When you tell a top manager that they should listen to their employees, ALL their employees, they get a look of intense fear in their eyes. They worry that, if everyone is allowed to speak through a crowdsourcing software platform, it will be taken over by unhappy employees, and customers, using it as a soundboard for complaints. At the same time, they worry that nothing will come out of this practice that can actually be implemented, and, as a result, they dismiss the process out of hands.

It is a known fact, however, that engaged employees and customers are happier, have more confidence in the organization, and become more loyal. Furthermore, if you are afraid that your employees are disgruntled, you are probably right. This, in turn, means that solutions have to be found, and they have to be found straight away.
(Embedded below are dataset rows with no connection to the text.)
(* ===== verification/LogStore.v ===== *)
(** * LogStore (logstore/log.go)

    The log-backed store: the same index as [MemoryStore]'s plus the file and the
    buffered writer every write appends a frame to.  Operations return the store, the
    result and the error of the append.  The mutex makes each method one step; a
    background flush is a step of its own. *)
From S2P Require Import Prelude BigEndian Float Hlc Record KnowledgeVector Conflict GoSort Search MemStore LogFrame.

Record LogStore := mkLogStore {
  ls_nodeID : string;
  ls_clock : HLC;
  ls_records : gmap string NellRecord;
  ls_kv : gmap string HLC;
  ls_file : File;
  ls_writer : Writer;
  ls_colIndex : gmap string (gset string);
  ls_changesIdx : list clockKey;
  ls_changesDirty : bool;
  ls_flushInterval : Z
}.

(** The in-memory part, as a [MemoryStore]. *)
Definition ls_mem (s : LogStore) : MemoryStore :=
  mkMemoryStore (ls_nodeID s) (ls_clock s) (ls_records s) (ls_kv s) (ls_colIndex s)
    (ls_changesIdx s) (ls_changesDirty s).

(** Assignments to one field. *)
Definition ls_set_clock (c : HLC) (s : LogStore) : LogStore :=
  mkLogStore (ls_nodeID s) c (ls_records s) (ls_kv s) (ls_file s) (ls_writer s)
    (ls_colIndex s) (ls_changesIdx s) (ls_changesDirty s) (ls_flushInterval s).
Definition ls_set_records (m : gmap string NellRecord) (s : LogStore) : LogStore :=
  mkLogStore (ls_nodeID s) (ls_clock s) m (ls_kv s) (ls_file s) (ls_writer s)
    (ls_colIndex s) (ls_changesIdx s) (ls_changesDirty s) (ls_flushInterval s).
Definition ls_set_record (key : string) (r : NellRecord) (s : LogStore) : LogStore :=
  ls_set_records (<[key := r]> (ls_records s)) s.
Definition ls_set_kv (kv : gmap string HLC) (s : LogStore) : LogStore :=
  mkLogStore (ls_nodeID s) (ls_clock s) (ls_records s) kv (ls_file s) (ls_writer s)
    (ls_colIndex s) (ls_changesIdx s) (ls_changesDirty s) (ls_flushInterval s).
Definition ls_set_io (w : Writer) (f : File) (s : LogStore) : LogStore :=
  mkLogStore (ls_nodeID s) (ls_clock s) (ls_records s) (ls_kv s) f w
    (ls_colIndex s) (ls_changesIdx s) (ls_changesDirty s) (ls_flushInterval s).
Definition ls_set_colIndex (ix : gmap string (gset string)) (s : LogStore) : LogStore :=
  mkLogStore (ls_nodeID s) (ls_clock s) (ls_records s) (ls_kv s) (ls_file s) (ls_writer s)
    ix (ls_changesIdx s) (ls_changesDirty s) (ls_flushInterval s).

Definition LogStore_indexKey (key collection : string) (s : LogStore) : LogStore :=
  ls_set_colIndex (index_insert key collection (ls_colIndex s)) s.
Definition LogStore_markChangesDirty (s : LogStore) : LogStore :=
  mkLogStore (ls_nodeID s) (ls_clock s) (ls_records s) (ls_kv s) (ls_file s) (ls_writer s)
    (ls_colIndex s) (ls_changesIdx s) true (ls_flushInterval s).
Definition LogStore_rebuildChangesIndex (s : LogStore) : LogStore :=
  mkLogStore (ls_nodeID s) (ls_clock s) (ls_records s) (ls_kv s) (ls_file s) (ls_writer s)
    (ls_colIndex s) (changes_index (ls_records s)) false (ls_flushInterval s).

Section logstore.
Context `{Zstd}.

(** [append]: marshal, compress, write the header and the data, flush unless commits are
    grouped. *)
Definition LogStore_append (rec : NellRecord) (s : LogStore) : LogStore * res io_err unit :=
  match (raw ← Record_MarshalBinary rec;
         header ← frame_header raw (EncodeAll raw);
         Ok (header, EncodeAll raw)) with
  | Err e => (s, Err e)
  | Panic => (s, Panic)
  | Ok (header, compressed) =>
      let '(w, f, e) := Writer_Write header (ls_writer s) (ls_file s) in
      match e with
      | Some e => (ls_set_io w f s, Err e)
      | None =>
          let '(w, f, e) := Writer_Write compressed w f in
          match e with
          | Some e => (ls_set_io w f s, Err e)
          | None =>
              if (ls_flushInterval s <=? 0)%Z then
                let '(w, f, e) := Writer_Flush w f in
                (ls_set_io w f s, match e with Some e => Err e | None => Ok tt end)
              else (ls_set_io w f s, Ok tt)
          end
      end
  end.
How to Collect the Ideas the Right Way

Crowdsourcing software does have the potential to become overloaded with ideas – or complaints. This is why you have to frame it properly. This means:

  1. Being very specific with your challenge. Don’t ask everybody what they think, but ask what they think about a certain issue. You need to keep the scope narrow enough to make sure any information that is provided is valuable. This also signals transparency, which increases trust.
  2. Make sure you set goals that can be achieved. The goal is not to collect ideas, it is to solve a problem. Know what your resources are, what you want to achieve, and what you believe “success” means. Use the SMART (Specific, Measurable, Attainable, Relevant, Time-bound) model at all times.
  3. Take action! This is your opportunity to show those disgruntled employees and customers that you truly care. If you ask them for their opinion, when they are in a position of disliking you, you also have to make sure that you then take the next step and really listen to what they say. This means making changes and making it clear that those were made in response to people’s problems. Sometimes, it is a quick fix. Other times, it will take a lot of work. But always, you will regain a great deal of trust and confidence from those who had lost it.
  4. Communicate, communicate, communicate. At every step of the process, you have to make sure what you want to do, why you want to do it, when you want it done by, and what the results will be. You should be actively involved in the process by asking more questions and contributing to the discussion as much as possible. If you have an external discussion about an idea, make decisions in terms of changes, reset a deadline, or anything else, you need to make sure that this is properly communicated through all the relevant channels.

There are three key steps to turning the opinions of disgruntled employees into a positive: frame it, listen to them, action. It really is that simple.